Available records section start

(** ** Populated fields are the written ones *)
Inductive Presence {I R} : list (RField I R) → ∀ fs : list (Field R), FieldsSpec fs → Prop :=
| pr_nil : Presence [] [] fields_nil
| pr_cons r rs f fs Sf Sp : (∀ x, rf_has r x = false ↔ fs_items (f := f) x = []) → Presence rs fs Sp →
    Presence (r :: rs) (f :: fs) (fields_cons f fs Sf Sp).

Section presence.
Context {I R : Type}.

Lemma string_presence `{!VarintCode, !VarintSpec} num name get set set' `{!FieldNum num} x :
  rf_has (r_string (I := I) (R := R) name get set') x = false ↔ fs_items (FieldSpec := string_field_spec num get set) x = [].
Proof. cbn. rewrite nonempty_false. by case_decide. Qed.
Lemma bytes_presence `{!VarintCode, !VarintSpec} num name get set set' `{!FieldNum num} x :
  rf_has (r_bytes (I := I) (R := R) name get set') x = false ↔ fs_items (FieldSpec := string_field_spec num get set) x = [].
Proof. cbn. rewrite nonempty_false. by case_decide. Qed.
Lemma int_presence `{!VarintCode, !VarintSpec} num conv name wrap unwrap get set set' `{!FieldNum num} x :
  rf_has (scalar (I := I) (R := R) name 0 (λ n, negb (n =? 0)) wrap unwrap get set') x = false ↔
  fs_items (FieldSpec := int_field_spec conv num get set) x = [].
Proof. cbn. rewrite nonzero_false. by case_decide. Qed.
Lemma bool_presence num name get set set' `{!FieldNum num} x :
  rf_has (r_bool (I := I) (R := R) name get set') x = false ↔ fs_items (FieldSpec := bool_field_spec num get set) x = [].
Proof. cbn. by destruct (get x). Qed.
Lemma strings_presence `{!VarintCode, !VarintSpec} num wrap unwrap type name get set set' `{!FieldNum num} x :
  rf_has (r_list (I := I) (R := R) wrap unwrap type name get set') x = false ↔
  fs_items (FieldSpec := strings_field_spec num get set) x = [].
Proof. cbn. rewrite negb_false_iff, bool_decide_eq_true. by destruct (get x). Qed.

Context `{Rt : !PulsarRuntime, Op : !ProtoOptions, RtL : !PulsarRuntimeLaws, OpL : !ProtoOptionsLaws}.
Context {T : Type} (sub : Methods T) (zero : T) `{Hsub : !MethodsSpec sub zero} `{!GoPointer I T}.

Lemma messages_presence num wrap unwrap type name get set set' `{!FieldNum num} x :
  rf_has (r_list (I := I) (R := R) wrap unwrap type name get set') x = false ↔
  fs_items (FieldSpec := pl_messages_field_spec sub zero num get set) x = [].
Proof. cbn. rewrite negb_false_iff, bool_decide_eq_true. by destruct (get x). Qed.
Lemma message_presence num zero' name get set set' `{!FieldNum num} x :
  rf_has (r_message (I := I) (R := R) zero' name get set') x = false ↔
  fs_items (FieldSpec := pl_pointer_field_spec sub zero num get set) x = [].
Proof. cbn. by destruct (get x). Qed.
End presence.

Ltac presence :=
  repeat first [apply pr_nil|apply pr_cons;
    [intros ?; first [apply string_presence|apply bytes_presence|apply int_presence|apply bool_presence
                     |apply strings_presence|apply messages_presence|apply message_presence]|]].
(* ===== verification/SdkModel.v ===== *)
(** * Concrete instances of the dependency interfaces

    Small executable implementations of the classes of [Sdk.v], with proofs of
    the laws.  No theorem about the repository's code uses them: they show that
    the laws can hold together, and the witnesses run the modelled code on them. *)

From S2P Require Import Prelude GoStd Sdk.

(** ** [sdkmath.Int]: exact integers with the range check *)
Definition int_checked (z : Z) : outcome Z := if decide (int_range z) then Ok z else Panic.

#[global] Instance model_math : SdkMath := {|
  Int_Mul a b := int_checked (a * b);
  Int_Add a b := int_checked (a + b);
  Int_Quo a b := if b =? 0 then Panic else Ok (Z.quot a b);
  NewIntFromBigInt := int_checked;
|}.

#[global] Instance model_math_laws : SdkMathLaws.
Proof.
  split; cbn; unfold int_checked; intros.
  1,2,4: by rewrite decide_True.
  by rewrite (proj2 (Z.eqb_neq _ _)).
Qed.

(** ** Coins *)

(** Adds [a] of [d] to a sorted list, dropping a zero result. *)
Fixpoint ins (d : string) (a : Z) (cs : Coins) : Coins :=
  match cs with
  | [] => if a =? 0 then [] else [mkCoin d a]
  | c :: cs' =>
    if String.ltb d (coin_Denom c) then if a =? 0 then cs else mkCoin d a :: cs
    else if decide (d = coin_Denom c) then
      if coin_Amount c + a =? 0 then cs' else mkCoin d (coin_Amount c + a) :: cs'
    else c :: ins d a cs'
  end.

Definition model_ValidateDenom (d : string) : bool := bool_decide (d ≠ "").

(** Adds [sgn] times each coin of [B] to [A]. *)
Definition merge (sgn : Z) (A B : Coins) : Coins :=
  foldl (λ cs c, ins (coin_Denom c) (sgn * coin_Amount c) cs) A B.

Definition coins_checkb (cs : Coins) : bool :=
  bool_decide (StronglySorted (λ a b, str_lt (coin_Denom a) (coin_Denom b)) cs) &&
  bool_decide (Forall (λ c, model_ValidateDenom (coin_Denom c) = true ∧
                            0 < coin_Amount c ∧ coin_Amount c < 2 ^ 256) cs).

#[global] Instance model_coins : CoinsOps := {|
  ValidateDenom := model_ValidateDenom;
  NewCoin d a := if model_ValidateDenom d && (0 <=? a) then Ok (mkCoin d a) else Panic;
  Coins_Add A B := Ok (merge 1 A B);
  Coins_Sub A B :=
    if forallb (λ c, 0 <=? coin_Amount c) (merge (-1) A B) then Ok (merge (-1) A B) else Panic;
  Coins_SafeSub A B :=
    Ok (merge (-1) A B, negb (forallb (λ c, 0 <=? coin_Amount c) (merge (-1) A B)));
  Coins_IsZero cs := forallb (λ c, coin_Amount c =? 0) cs;
  Coins_IsValid := coins_checkb;
  Coins_IsAllPositive cs := bool_decide (cs ≠ []) && forallb (λ c, 0 <? coin_Amount c) cs;
  Coins_IsAnyNegative cs := existsb (λ c, coin_Amount c <? 0) cs;
|}.
(** C8. Both paths of the fee computation, below and above the 64-bit threshold,
    return [ceil(amount * percentage / 10000)] and never panic; the fee is at
    most the amount, is at least one unit on a positive amount, and splitting an
    amount never lowers the total fee. *)
Theorem platform_fee_spec a b p :
  0 ≤ a < 2 ^ 256 → 0 ≤ b < 2 ^ 256 → a + b < 2 ^ 256 → 0 < p ≤ 10000 →
  platform_fee a p = Ok (ceil_fee a p) ∧
  0 ≤ ceil_fee a p ≤ a ∧ (0 < a → 0 < ceil_fee a p) ∧
  platform_fee (a + b) p = Ok (ceil_fee (a + b) p) ∧
  ceil_fee (a + b) p ≤ ceil_fee a p + ceil_fee b p.
Proof.
  intros Hla Hlb Hlab Hp. split_and!.
  - by apply platform_fee_ceil.
  - apply ceil_fee_nonneg; lia.
  - apply ceil_fee_le; lia.
  - intros. apply ceil_fee_pos; lia.
  - apply platform_fee_ceil; lia.
  - apply ceil_fee_subadditive.
Qed.

(** *** Minimums *)

Lemma minMap_lookup mins d (m0 : gmap string Z) :
  NoDup (coin_Denom <$> mins) →
  foldl (λ m c, <[coin_Denom c := coin_Amount c]> m) m0 mins !! d =
  match list_find (λ c, coin_Denom c = d) mins with
  | Some (_, c) => Some (coin_Amount c)
  | None => m0 !! d
  end.
Proof.
  revert m0. induction mins as [|c mins IH]; intros m0 Hnd; [done|].
  cbn in Hnd. apply NoDup_cons in Hnd as [Hni Hnd]. cbn [foldl list_find].
  rewrite IH by done. case_decide as E.
  - subst. rewrite lookup_insert_eq. destruct (list_find _ mins) as [[i c']|] eqn:Ef; [|done].
    apply list_find_Some in Ef as (Ec&Ed&_). exfalso. apply Hni. rewrite <- Ed.
    apply list_elem_of_fmap_2. by eapply list_elem_of_lookup_2.
  - rewrite lookup_insert_ne by done. by destruct (list_find _ mins) as [[? ?]|].
Qed.

Lemma meets_all_true amt (m : gmap string Z) :
  meets_all amt m = true ↔
  ∀ c, c ∈ amt → ∃ mn, m !! coin_Denom c = Some mn ∧ (mn = 0 ∨ mn ≤ coin_Amount c).
Proof.
  induction amt as [|c amt IH]; cbn.
  { split; [|done]. intros _ c Hin. by apply elem_of_nil in Hin. }
  setoid_rewrite elem_of_cons. destruct (m !! coin_Denom c) as [mn|] eqn:E.
  - destruct (negb (mn =? 0) && (coin_Amount c <? mn)) eqn:Eb.
    + split; [done|]. intros Hall. destruct (Hall c) as (mn'&?&?); [by left|]. simplify_eq. lia.
    + rewrite IH. split; [|naive_solver]. intros Hall c' [->|?]; [|by apply Hall].
      exists mn. split; [done|]. lia.
  - split; [done|]. intros Hall. destruct (Hall c) as (mn'&?&?); [by left|]. congruence.
Qed.

(** C38. The minimum check is an allow list: it passes exactly when minimums are
    configured and every coin sent has an entry whose minimum is zero or met. *)
Theorem meetsConfiguredMinimums_spec amt mins :
  NoDup (coin_Denom <$> mins) →
  meetsConfiguredMinimums amt mins = true ↔
  mins ≠ [] ∧
  ∀ c, c ∈ amt →
    ∃ m, m ∈ mins ∧ coin_Denom m = coin_Denom c ∧
         (coin_Amount m = 0 ∨ coin_Amount m ≤ coin_Amount c).
Proof.
  intros Hnd. unfold meetsConfiguredMinimums. case_decide as Hl.
  { apply nil_length_inv in Hl. naive_solver. }
  rewrite meets_all_true. unfold minMap. setoid_rewrite minMap_lookup; [|done].
  assert (mins ≠ []) by (by intros ->). split.
  - intros Hall. split; [done|]. intros c Hin. destruct (Hall c Hin) as (mn&Em&?).
    destruct (list_find _ mins) as [[i m]|] eqn:Ef; [|done]. simplify_eq.
    apply list_find_Some in Ef as (?&?&_). exists m.
    split; [by eapply list_elem_of_lookup_2|done].
  - intros [_ Hall] c Hin. destruct (Hall c Hin) as (m&Hmem&Ed&?).
    destruct (list_find (λ c', coin_Denom c' = coin_Denom c) mins) as [[i m']|] eqn:Ef.
    + apply list_find_Some in Ef as (Hmem'&Ed'&_). apply list_elem_of_lookup_1 in Hmem as [j Hj].
      assert (i = j) as ->.
      { apply (NoDup_lookup (coin_Denom <$> mins) _ _ (coin_Denom c)); [done|..];
          rewrite list_lookup_fmap; [rewrite Hmem'|rewrite Hj]; cbn; congruence. }
      exists (coin_Amount m). split; [congruence|done].
    + apply list_find_None in Ef. rewrite Forall_forall in Ef. naive_solver.
Qed.

(** *** The module's parameters over every history of the chain *)

Inductive XionMsg :=
| DoSend (msg : MsgSend)
| DoMultiSend (msg : MsgMultiSend)
| DoSetPlatformPercentage (msg : MsgSetPlatformPercentage)
| DoSetPlatformMinimum (msg : MsgSetPlatformMinimum).

Definition xion_handle (m : XionMsg) : M (XState S B) unit :=
  match m with
  | DoSend msg => msgServer_Send msg
  | DoMultiSend msg => msgServer_MultiSend msg
  | DoSetPlatformPercentage msg => msgServer_SetPlatformPercentage authority msg
  | DoSetPlatformMinimum msg => msgServer_SetPlatformMinimum authority msg
  end.

(** The percentage of a message and of a genesis file is a [uint32]. *)
Definition msg_uint32 (m : XionMsg) : Prop :=
  match m with
  | DoSetPlatformPercentage msg => 0 ≤ pct_PlatformPercentage msg < 2 ^ 32
  | _ => True
  end.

Available records section end

* [Work to be completed] Everything in the material above from the line that has "Fixpoint ins (d" through the line that has "(** C8. Both" must be duplicated exactly, with no other lines given.

* [Response for this exercise]
Fixpoint ins (d : string) (a : Z) (cs : Coins) : Coins :=
  match cs with
  | [] => if a =? 0 then [] else [mkCoin d a]
  | c :: cs' =>
    if String.ltb d (coin_Denom c) then if a =? 0 then cs else mkCoin d a :: cs
    else if decide (d = coin_Denom c) then
      if coin_Amount c + a =? 0 then cs' else mkCoin d (coin_Amount c + a) :: cs'
    else c :: ins d a cs'
  end.

Definition model_ValidateDenom (d : string) : bool := bool_decide (d ≠ "").

(** Adds [sgn] times each coin of [B] to [A]. *)
Definition merge (sgn : Z) (A B : Coins) : Coins :=
  foldl (λ cs c, ins (coin_Denom c) (sgn * coin_Amount c) cs) A B.

Definition coins_checkb (cs : Coins) : bool :=
  bool_decide (StronglySorted (λ a b, str_lt (coin_Denom a) (coin_Denom b)) cs) &&
  bool_decide (Forall (λ c, model_ValidateDenom (coin_Denom c) = true ∧
                            0 < coin_Amount c ∧ coin_Amount c < 2 ^ 256) cs).

#[global] Instance model_coins : CoinsOps := {|
  ValidateDenom := model_ValidateDenom;
  NewCoin d a := if model_ValidateDenom d && (0 <=? a) then Ok (mkCoin d a) else Panic;
  Coins_Add A B := Ok (merge 1 A B);
  Coins_Sub A B :=
    if forallb (λ c, 0 <=? coin_Amount c) (merge (-1) A B) then Ok (merge (-1) A B) else Panic;
  Coins_SafeSub A B :=
    Ok (merge (-1) A B, negb (forallb (λ c, 0 <=? coin_Amount c) (merge (-1) A B)));
  Coins_IsZero cs := forallb (λ c, coin_Amount c =? 0) cs;
  Coins_IsValid := coins_checkb;
  Coins_IsAllPositive cs := bool_decide (cs ≠ []) && forallb (λ c, 0 <? coin_Amount c) cs;
  Coins_IsAnyNegative cs := existsb (λ c, coin_Amount c <? 0) cs;
|}.
(** C8. Both paths of the fee computation, below and above the 64-bit threshold,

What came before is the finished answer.